Tutto questo per dire che il nostro lavoro va ben oltre quello che tutti i giorni la gente vede. Ultimamente la voce di noi infermieri si sta facendo sempre più forte.

La gente impara a conoscerci. Impara a capire l’importanza e la professionalità e l’umanità che ci contraddistingue. La gente ci dipinge come eroi, come soldati in guerra.

Già. Eroi. Poi guardo lo stipendio di fine mese e mi chiedo se davvero tutto quello che facciamo e rischiamo ne valga davvero la pena.. C’è chi dirà che 1600 euro non sono pochi. Non c’è dubbio.

Ho colleghi che sotto cooperativa prendono anche molto meno. Ma in confronto ai rischi a cui andiamo incontro e alle competenze che noi offriamo ogni giorno,ai riposi saltati, le ferie posticipate..mi chiedo se davvero siano sufficienti 1600 euro al mese.

Delle medaglie e delle pacche sulle spalle non ce ne facciamo nulla. È ora che il nostro lavoro venga riconosciuto per l’importanza e la delicatezza che ha. È ora che venga equiparato agli stipendi degli infermieri del resto dell’Europa. Ps: 78 euro è l’indennizzo mensile che ci spetta per lavorare in un’area emergenza. Fa ridere lo so.

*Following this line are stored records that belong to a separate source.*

(** With the flag clear, what the workers would read from a set flag has
    no part in a pass over [done]. *)
Lemma drain_with_view (w : World) (view : nat -> stop_view)
    (target_colos : option (list string)) (max_count : Z)
    (done : list Future) :
  forall st,
    stop_event st = false ->
    drain (with_view w view) target_colos max_count done st
    = drain w target_colos max_count done st.
Proof.
  induction done as [| future rest IH]; intros st Hstop; cbn [drain];
    [reflexivity |].
  destruct (future_in future (futures st)); [| apply IH; exact Hstop].
  cbn [stop_event]. rewrite Hstop, !future_result_clear, !bind_ret.
  rewrite observed_with_view.
  destruct (observed w target_colos (fip future)) as [r |].
  - rewrite IH by reflexivity. reflexivity.
  - apply IH. reflexivity.
Qed.

Section Loop.
Variable w : World.
Variable target_colos : option (list string).
Variable max_count : Z.
Variable total : nat.

(** A run of the loop that ends does so without an exception, with
    events of the loop only and with results that all come from
    probes. *)
Lemma scan_loop_spec (fuel : nat) :
  forall n st t r,
    stop_event st = false ->
    scan_loop w target_colos max_count total fuel n st = Some (t, r) ->
    exists st',
      r = Ret st'
      /\ Forall loop_event t
      /\ (Forall (probed w target_colos) (matched_results st) ->
          Forall (probed w target_colos) (matched_results st')).
Proof.
  induction fuel as [| fuel IH]; intros n st t r Hstop H;
    cbn [scan_loop] in H;
    destruct (Nat.ltb (completed st) total && _)%bool;
    try discriminate;
    try (injection H as <- <-; exists st; repeat split; auto; constructor).
  destruct (drain_spec w target_colos max_count
              (wait_done w n (futures st)) st Hstop)
    as (t1 & st1 & E & Ht1 & _ & _ & Hp1 & _).
  rewrite E in H. cbn [bind_loop] in H.
  destruct (stop_event st1) eqn:Hs1.
  - injection H as <- <-. exists st1. rewrite app_nil_r. auto.
  - destruct (scan_loop w target_colos max_count total fuel (S n) st1)
      as [[t2 r2] |] eqn:E2.
    + destruct (IH _ _ _ _ Hs1 E2) as (st' & -> & Ht2 & Hp2).
      destruct (progress_due (completed st1) total);
        cbn in H; injection H as <- <-;
        exists st'; repeat split; auto;
        apply Forall_app; split; auto;
        try (constructor; [exact I |]); exact Ht2.
    + destruct (progress_due (completed st1) total); cbn in H;
        discriminate.
Qed.

(** The loop ends within as many iterations as there are pending
    futures, when every [wait] finds one of them done. *)
Lemma scan_loop_terminates (Hw : productive w) (fuel : nat) :
  forall n st,
    stop_event st = false ->
    List.length (futures st) <= fuel ->
    completed st + List.length (futures st) = total ->
    exists t st',
      scan_loop w target_colos max_count total fuel n st
      = Some (t, Ret st').
Proof.
  induction fuel as [| fuel IH]; intros n st Hstop Hlen Hinv;
    cbn [scan_loop];
    destruct (Nat.ltb (completed st) total) eqn:Hlt; cbn [andb];
    try (eexists _, _; reflexivity).
  - apply Nat.ltb_lt in Hlt. lia.
  - destruct (_ <? _)%Z; [| eexists _, _; reflexivity].
    apply Nat.ltb_lt in Hlt.
    assert (Hne : futures st <> []).
    { intros E. rewrite E in Hinv. simpl in Hinv. lia. }
    destruct (drain_spec w target_colos max_count
                (wait_done w n (futures st)) st Hstop)
      as (t1 & st1 & E & _ & Hc & _ & _ & Hd).
    rewrite E. cbn [bind_loop].
    destruct (stop_event st1) eqn:Hs1; [eexists _, _; reflexivity |].
    specialize (Hd eq_refl (Hw n _ Hne)).
    destruct (IH (S n) st1 Hs1) as (t2 & st2 & E2); [lia | lia |].
    rewrite E2.
    destruct (progress_due (completed st1) total); cbn;
      eexists _, _; reflexivity.
Qed.

(** The workers' readings of a set flag do not reach the loop. *)
Lemma scan_loop_with_view (view : nat -> stop_view) (fuel : nat) :
  forall n st,
    stop_event st = false ->
    scan_loop (with_view w view) target_colos max_count total fuel n st
    = scan_loop w target_colos max_count total fuel n st.
Proof.
  induction fuel as [| fuel IH]; intros n st Hstop; cbn [scan_loop];
    [reflexivity |].
  destruct (Nat.ltb (completed st) total && _)%bool; [| reflexivity].
  cbn [wait_done with_view]. rewrite drain_with_view by exact Hstop.
  destruct (drain_spec w target_colos max_count
              (wait_done w n (futures st)) st Hstop)
    as (t1 & st1 & E & _).
  rewrite E. cbn [bind_loop].
  destruct (stop_event st1) eqn:Hs1; [reflexivity |].
  rewrite IH by exact Hs1. reflexivity.
Qed.
End Loop.

Lemma submit_all_eq (all_ips : list string) :
  forall next,
    submit_all all_ips next
    = (map Submit all_ips, Ret (futures_of all_ips next)).
Proof.
  induction all_ips as [| ip rest IH]; intros next; [reflexivity |].
  cbn [submit_all map futures_of].
  rewrite bind_emit, IH, bind_Ret.
  cbn [trace outcome fst snd ret]. rewrite app_nil_r. reflexivity.
Qed.

Lemma futures_of_length (all_ips : list string) :
  forall next, List.length (futures_of all_ips next) = List.length all_ips.
Proof.
  induction all_ips as [| ip rest IH]; intros next; simpl; auto.
Qed.

Lemma max_workers_positive (all_ips : list string) :
  all_ips <> [] -> (max_workers all_ips <=? 0)%Z = false.
Proof.
  intros H. apply Z.leb_gt. unfold max_workers, MAX_CONCURRENT_THREADS.
  destruct all_ips; [contradiction |]. simpl List.length. lia.
Qed.
(** * HighsHashTree: a hash-array-mapped trie with size-classed leaves

    Shallow embedding of [src/util/HighsHashTree.h] and proofs about its
    hash-chunk primitives, occupation masks, inner leaves, list leaves,
    branch nodes and the recursive tree operations.

    Conventions of the embedding:
    - [uint64_t] values (hashes, occupation masks) are [Z] with the
      wrap-around modulo [2^64] written out where an operation can overflow;
    - [int] and [uint8_t] values (chunks, counts, array positions) are [Z];
    - the live prefix [entries[0..size)] of a leaf's array is a [list];
    - the child array of a branch is a [list] of nodes;
    - an operation whose C++ behaviour is undefined (null dereference,
      out-of-bounds array access, failed [assert(false)]) returns [None]. *)

From Stdlib Require Import ZArith List Bool Lia Arith.
Import ListNotations.

Local Open Scope Z_scope.

(** ** Constants *)

Definition kBitsPerLevel : Z := 6.
Definition kBranchFactor : Z := Z.shiftl 1 kBitsPerLevel.
Definition kMaxDepth : Z := (64 + (kBitsPerLevel - 1)) / kBitsPerLevel.
Definition kMinLeafSize : Z := 6.
Definition kLeafBurstThreshold : Z := 30.

Definition wrap64 (x : Z) : Z := x mod 2 ^ 64.

(** ** Hash chunks *)

Definition get_hash_chunk (hash : Z) (pos : Z) : Z :=
  Z.land (Z.shiftr hash (pos * kBitsPerLevel)) (kBranchFactor - 1).

Definition set_hash_chunk (hash chunk chunkPos : Z) : Z :=
  let shiftAmount := chunkPos * kBitsPerLevel in
  let chunk' := Z.lxor chunk (Z.land (Z.shiftr hash shiftAmount) (kBranchFactor - 1)) in
  Z.lxor hash (wrap64 (Z.shiftl chunk' shiftAmount)).

Definition get_first_n_hash_chunks (hash n : Z) : Z :=
  Z.land hash (wrap64 (Z.shiftl 1 (n * kBitsPerLevel) - 1)).

(** ** Bit counting *)

(** The positions [lo, lo+1, ..., lo+len-1]. *)
Definition zrange (lo : Z) (len : nat) : list Z :=
  map (fun k => lo + Z.of_nat k) (seq 0 len).

(** Number of set bits of [m] among the [len] positions starting at [lo]. *)
Definition bits_between (m lo : Z) (len : nat) : Z :=
  Z.of_nat (length (filter (Z.testbit m) (zrange lo len))).

(** Modelled from the spec: [HighsHashHelpers::popcnt] lives in
    [util/HighsHash.h], which is not part of the sources at hand; the
    specification uses it as the population count of a 64-bit word. *)
Definition popcnt (x : Z) : Z := bits_between x 0 64.

(** Modelled from the spec: [HighsHashHelpers::log2i] lives in
    [util/HighsHash.h]; the specification uses it to walk the bits of a mask
    from the most significant one down, i.e. as the index of the highest
    set bit. *)
Definition log2i (x : Z) : Z := Z.log2 x.
(** * StorageDistributed: the distributed-table engine

    A shallow embedding of [dbms/src/Storages/StorageDistributed.cpp]:
    the two query rewriters, the constructors with their
    [write_enabled] flag, [read], [write], [alter], [shutdown],
    [reshardPartitions], [describe], the directory monitors and
    [getShardCount].  [getColumn] and [hasColumn] only forward to
    [VirtualColumnFactory] and [IStorage] and are left out.

    C++ objects that are mutated in place (the table itself, the AST
    objects behind [ASTPtr], the resharding worker, the file system, the
    metadata of the owning database) live in an explicit state that is
    threaded through a small state-and-exception monad. *)

From stdpp Require Import gmap strings list fin_maps numbers pretty.

Local Open Scope Z_scope.

(** ** Machine integers *)

(** [size_t] and [UInt64] are 64-bit unsigned on every platform the
    server is built for; their arithmetic wraps around. *)
Definition size_t_bits : Z := 64.
Definition size_t_modulus : Z := 2 ^ size_t_bits.
Definition size_t_wrap (z : Z) : Z := z mod size_t_modulus.
Definition size_t_add (a b : Z) : Z := size_t_wrap (a + b).
Definition size_t_mul (a b : Z) : Z := size_t_wrap (a * b).
(** C4. Calling [cleanupSession] (first and third copy) a second time
    changes nothing: the session map, the directory on disk and the
    calls made on the socket are after two calls what they are after
    one, and neither call throws. *)
Theorem cleanupSession_idempotent (env : Env) (sessionId : jsstring)
    (w : World) :
  let once := cleanupSession env sessionId w in
  let twice := cleanupSession env sessionId (snd once) in
  fst once = Return ()
  ∧ fst twice = Return ()
  ∧ snd twice = snd once.
Proof.
  simpl. split; [apply cleanupSession_returns|].
  split; [apply cleanupSession_returns|].
  rewrite (cleanupSession_world env sessionId w).
  destruct (existsSync (fs_of w) (sessionPath sessionId)
            && bool_decide (is_Some (removeSync_error env sessionId)))
    eqn:Hstuck.
  - rewrite cleanupSession_world, Hstuck. reflexivity.
  - rewrite cleanupSession_world.
    set (w1 := {| sessions := delete sessionId (sessions w);
                  disk := _; endCalls := _ |}).
    assert (existsSync (fs_of w1) (sessionPath sessionId) = false) as Hgone.
    { rewrite existsSync_sessionPath. subst w1. simpl.
      rewrite (existsSync_sessionPath w) in *.
      destruct (disk w !! sessionId) as [[]|] eqn:Hd;
        rewrite ?lookup_delete_eq, ?Hd; reflexivity. }
    rewrite Hgone. simpl.
    subst w1. simpl. rewrite lookup_delete_eq.
    f_equal. apply delete_id, lookup_delete_eq.
Qed.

È giusto che la gente sappia anche questo. Non siamo eroi.Non siamo soldati. Siamo gente comune che ha scelto di fare questo lavoro con passione e professionalità.

A volte sacrificando anche la nostra vita personale. Chiediamo che ci venga riconosciuto tutto questo. Condividete anche questo, non solo le storielle strappalacrime.